What is expected: Find the line containing "let failed := connectWallet_error" in the listing below. Repeat it exactly, along with each following line up to and including the one containing "chainIdSubject (updateAccount live".

Given records:
(** C7.  [switchNetwork] answers [true] exactly when [switchChain] resolves.
    When it rejects, the answer is [false], reached through the shared error
    routing, which adds exactly one toast.  The call itself only asks the
    provider for the Holesky chain: it publishes nothing on the loading
    subject and does not clear the error subject, and the loading subject is
    as it was when the method returns. *)
Theorem switchNetwork_answers (outcome : Settled) (s : State) :
  let called := switchNetwork_call s in
  let answer := switchNetwork outcome s in
  (snd answer = true <-> exists result, outcome = resolved result) /\
  (forall error, outcome = rejected error ->
     snd answer = false /\
     fst answer = handleConnectionError error called /\
     toasts (trace (fst answer)) =
       (errorMessage_of error, "Connection Failed") :: toasts (trace s)) /\
  (forall result, outcome = resolved result ->
     toasts (trace (fst answer)) = toasts (trace s) /\
     errorSubject (fst answer) = errorSubject s) /\
  trace called = provider (switchChain holesky_id) :: trace s /\
  loadingSubject called = loadingSubject s /\
  errorSubject called = errorSubject s /\
  loadingSubject (fst answer) = loadingSubject s /\
  (exists added, trace (fst answer) = (added ++ trace s)%list /\
                 forall loading, ~ In (loading_next loading) added).
Proof.
  intros called answer. subst called answer.
  destruct outcome as [result | error]; simpl.
  - split; [split; [intros _; now exists result | reflexivity]|].
    split; [intros e He; discriminate|].
    split; [intros r _; split; reflexivity|].
    repeat split.
    exists [console_log "Switched to:"; provider (switchChain holesky_id)].
    split; [reflexivity|].
    intros loading [H|[H|[]]]; discriminate.
  - split; [split; [discriminate | intros [r Hr]; discriminate]|].
    split.
    { intros e He. injection He as <-. repeat split. }
    split; [intros r Hr; discriminate|].
    repeat split.
    eexists [_; _; _]. split; [reflexivity|].
    intros loading [H|[H|[H|[]]]]; discriminate.
Qed.

(** The answers at a resolved and at a rejected [switchChain]. *)
Lemma switchNetwork_answers_witness :
  snd (switchNetwork (resolved JNull) (fresh None)) = true /\
  snd (switchNetwork (rejected user_rejected) (fresh None)) = false.
Proof.
  split.
  - apply (proj1 (switchNetwork_answers (resolved JNull) (fresh None))).
    now exists JNull.
  - apply (proj1 (proj2 (switchNetwork_answers (rejected user_rejected) (fresh None)))
             user_rejected).
    reflexivity.
Defined.

End SwitchNetwork.

(** ** Disconnect and failed connect *)
Section Settling.
Import Js WalletService Scenario.

Example disconnect_after_connect :
  let s := run [call_connectWallet type_injected;
                connect_resolved connected_holder live_connected;
                call_disconnectWallet;
                disconnect_resolved]
               (construct None live_disconnected live_disconnected) in
  accountSubject s = JUndefined /\ chainIdSubject s = JNull /\
  localStorage s = None /\ loadingSubject s = false.
Proof. repeat split. Qed.

(** C3.  When [disconnect] resolves, the account subject publishes
    [undefined], the chain subject [null], the stored record is removed and
    loading ends at [false].  When it rejects, in whatever state the
    rejection finds the service, the account subject, the chain subject and
    the stored record stay as they are and loading ends at [false].  The call
    itself changes none of the three. *)
Theorem disconnect_settles (error : Thrown) (s0 s : State) :
  let called := disconnectWallet s0 in
  let done := disconnectWallet_next s in
  let failed := disconnectWallet_error error s in
  (accountSubject called = accountSubject s0 /\
   chainIdSubject called = chainIdSubject s0 /\
   localStorage called = localStorage s0 /\
   loadingSubject called = true) /\
  (accountSubject done = JUndefined /\
   chainIdSubject done = JNull /\
   localStorage done = None /\
   loadingSubject done = false /\
   trace done = ([loading_next false; localStorage_removeItem; chainId_next JNull;
                  account_next JUndefined; console_log "Wallet disconnected"]
                 ++ trace s)%list) /\
  (accountSubject failed = accountSubject s /\
   chainIdSubject failed = chainIdSubject s /\
   localStorage failed = localStorage s /\
   loadingSubject failed = false /\
   trace failed =
     ([loading_next false;
       toastr_error (errorMessage_of error) "Connection Failed";
       error_next (errorSubject failed);
       console_error "Failed to disconnect wallet:"] ++ trace s)%list).
Proof.
  intros called done failed. subst called done failed.
  repeat split.
Qed.

(** C6.  A rejected [connect], of whatever connector type and with whatever
    error, in whatever state the rejection finds the service, leaves the
    stored record, the account subject and the chain subject as they are and
    ends with loading [false]; the call itself changes none of the three. *)
Theorem connect_failure (connectorType : ConnectorType) (error : Thrown)
        (between : list Event) (s0 : State) :
  let called := connectWallet connectorType s0 in
  let s := run between called in
  let failed := connectWallet_error error s in
  (localStorage called = localStorage s0 /\
   accountSubject called = accountSubject s0 /\
   chainIdSubject called = chainIdSubject s0 /\
   loadingSubject called = true /\
   errorSubject called = None) /\
  (localStorage failed = localStorage s /\
   accountSubject failed = accountSubject s /\
   chainIdSubject failed = chainIdSubject s /\
   loadingSubject failed = false /\
   trace failed =
     ([loading_next false;
       toastr_error (errorMessage_of error) "Connection Failed";
       error_next (errorSubject failed);
       console_error "Failed to connect wallet:"] ++ trace s)%list).
Proof.
  intros called s failed. subst failed.
  split; [subst called; destruct connectorType; repeat split|].
  repeat split.
Qed.

End Settling.

(** ** Restore and connect *)
Section Restore.
Import Js WalletService Scenario.

(** The three ways [updateAccount] goes, by what the store holds. *)
Lemma updateAccount_saved (live data : JsVal) (s : State) :
  localStorage s = Some (JsonText data) ->
  updateAccount live s =
  accountSubject_next data (emit (console_log "loadData") (reconnectWallet s)).
Proof. intros H. unfold updateAccount. rewrite H. reflexivity. Qed.

Lemma updateAccount_unparsed (live : JsVal) (text : string) (s : State) :
  localStorage s = Some (OtherText text) -> text <> "" ->
  updateAccount live s =
  emit (console_error "Failed to parse wallet connection state:") (reconnectWallet s).
Proof.
  intros H Hne. unfold updateAccount. rewrite H. simpl.
  apply String.eqb_neq in Hne. rewrite Hne. reflexivity.
Qed.

Lemma updateAccount_live (live : JsVal) (s : State) :
  has_savedState s = false ->
  updateAccount live s = accountSubject_next live s.
Proof.
  unfold has_savedState, updateAccount.
  destruct (localStorage s) as [savedState|]; [|reflexivity].
  intros ->. reflexivity.
Qed.

(** [updateAccount] writes neither the chain subject nor the store. *)
Lemma updateAccount_frame (live : JsVal) (s : State) :
  chainIdSubject (updateAccount live s) = chainIdSubject s /\
  localStorage (updateAccount live s) = localStorage s.
Proof.
  unfold updateAccount.
  destruct (localStorage s) as [[data|text]|] eqn:Hsaved; simpl;
    [| destruct (text =? "") |]; simpl; auto.
Qed.

Example restore_scenario :
  construct (Some (JsonText restored_record)) live_disconnected live_disconnected =
  {| accountSubject := restored_record;
     chainIdSubject := JNull;
     loadingSubject := true;
     errorSubject := None;
     localStorage := Some (JsonText restored_record);
     trace := [provider watchChainId; provider watchAccount;
               chainId_next JNull; account_next restored_record;
               console_log "loadData"; provider (reconnect supported_connectors);
               error_next None; loading_next true] |}.
Proof. reflexivity. Qed.

Example restore_broken_text :
  construct (Some broken_text) live_connected live_connected =
  {| accountSubject := JUndefined;
     chainIdSubject := JNum 17000;
     loadingSubject := true;
     errorSubject := None;
     localStorage := Some broken_text;
     trace := [provider watchChainId; provider watchAccount;
               chainId_next (JNum 17000);
               console_error "Failed to parse wallet connection state:";
               provider (reconnect supported_connectors);
               error_next None; loading_next true] |}.
Proof. reflexivity. Qed.

Example restore_nothing_saved :
  construct None live_connected live_connected =
  {| accountSubject := live_connected;
     chainIdSubject := JNum 17000;
     loadingSubject := false;
     errorSubject := None;
     localStorage := None;
     trace := [provider watchChainId; provider watchAccount;
               chainId_next (JNum 17000); account_next live_connected] |}.
Proof. reflexivity. Qed.

(** C4, as the claim has it, fails: with a stored text that does not parse
    the service does not start as it does with nothing stored.  The account
    subject keeps [undefined] instead of publishing the provider's account,
    and a reconnect is under way, with loading [true]. *)
Lemma unparsed_record_is_not_as_absent :
  accountSubject (construct (Some broken_text) live_connected live_connected) = JUndefined /\
  accountSubject (construct None live_connected live_connected) = live_connected /\
  loadingSubject (construct (Some broken_text) live_connected live_connected) = true /\
  loadingSubject (construct None live_connected live_connected) = false /\
  construct (Some broken_text) live_connected live_connected
    <> construct None live_connected live_connected.
Proof. repeat split. discriminate. Qed.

Exercise output:
  let failed := connectWallet_error error s in
  (localStorage called = localStorage s0 /\
   accountSubject called = accountSubject s0 /\
   chainIdSubject called = chainIdSubject s0 /\
   loadingSubject called = true /\
   errorSubject called = None) /\
  (localStorage failed = localStorage s /\
   accountSubject failed = accountSubject s /\
   chainIdSubject failed = chainIdSubject s /\
   loadingSubject failed = false /\
   trace failed =
     ([loading_next false;
       toastr_error (errorMessage_of error) "Connection Failed";
       error_next (errorSubject failed);
       console_error "Failed to connect wallet:"] ++ trace s)%list).
Proof.
  intros called s failed. subst failed.
  split; [subst called; destruct connectorType; repeat split|].
  repeat split.
Qed.

End Settling.

(** ** Restore and connect *)
Section Restore.
Import Js WalletService Scenario.

(** The three ways [updateAccount] goes, by what the store holds. *)
Lemma updateAccount_saved (live data : JsVal) (s : State) :
  localStorage s = Some (JsonText data) ->
  updateAccount live s =
  accountSubject_next data (emit (console_log "loadData") (reconnectWallet s)).
Proof. intros H. unfold updateAccount. rewrite H. reflexivity. Qed.

Lemma updateAccount_unparsed (live : JsVal) (text : string) (s : State) :
  localStorage s = Some (OtherText text) -> text <> "" ->
  updateAccount live s =
  emit (console_error "Failed to parse wallet connection state:") (reconnectWallet s).
Proof.
  intros H Hne. unfold updateAccount. rewrite H. simpl.
  apply String.eqb_neq in Hne. rewrite Hne. reflexivity.
Qed.

Lemma updateAccount_live (live : JsVal) (s : State) :
  has_savedState s = false ->
  updateAccount live s = accountSubject_next live s.
Proof.
  unfold has_savedState, updateAccount.
  destruct (localStorage s) as [savedState|]; [|reflexivity].
  intros ->. reflexivity.
Qed.

(** [updateAccount] writes neither the chain subject nor the store. *)
Lemma updateAccount_frame (live : JsVal) (s : State) :
  chainIdSubject (updateAccount live s) = chainIdSubject s /\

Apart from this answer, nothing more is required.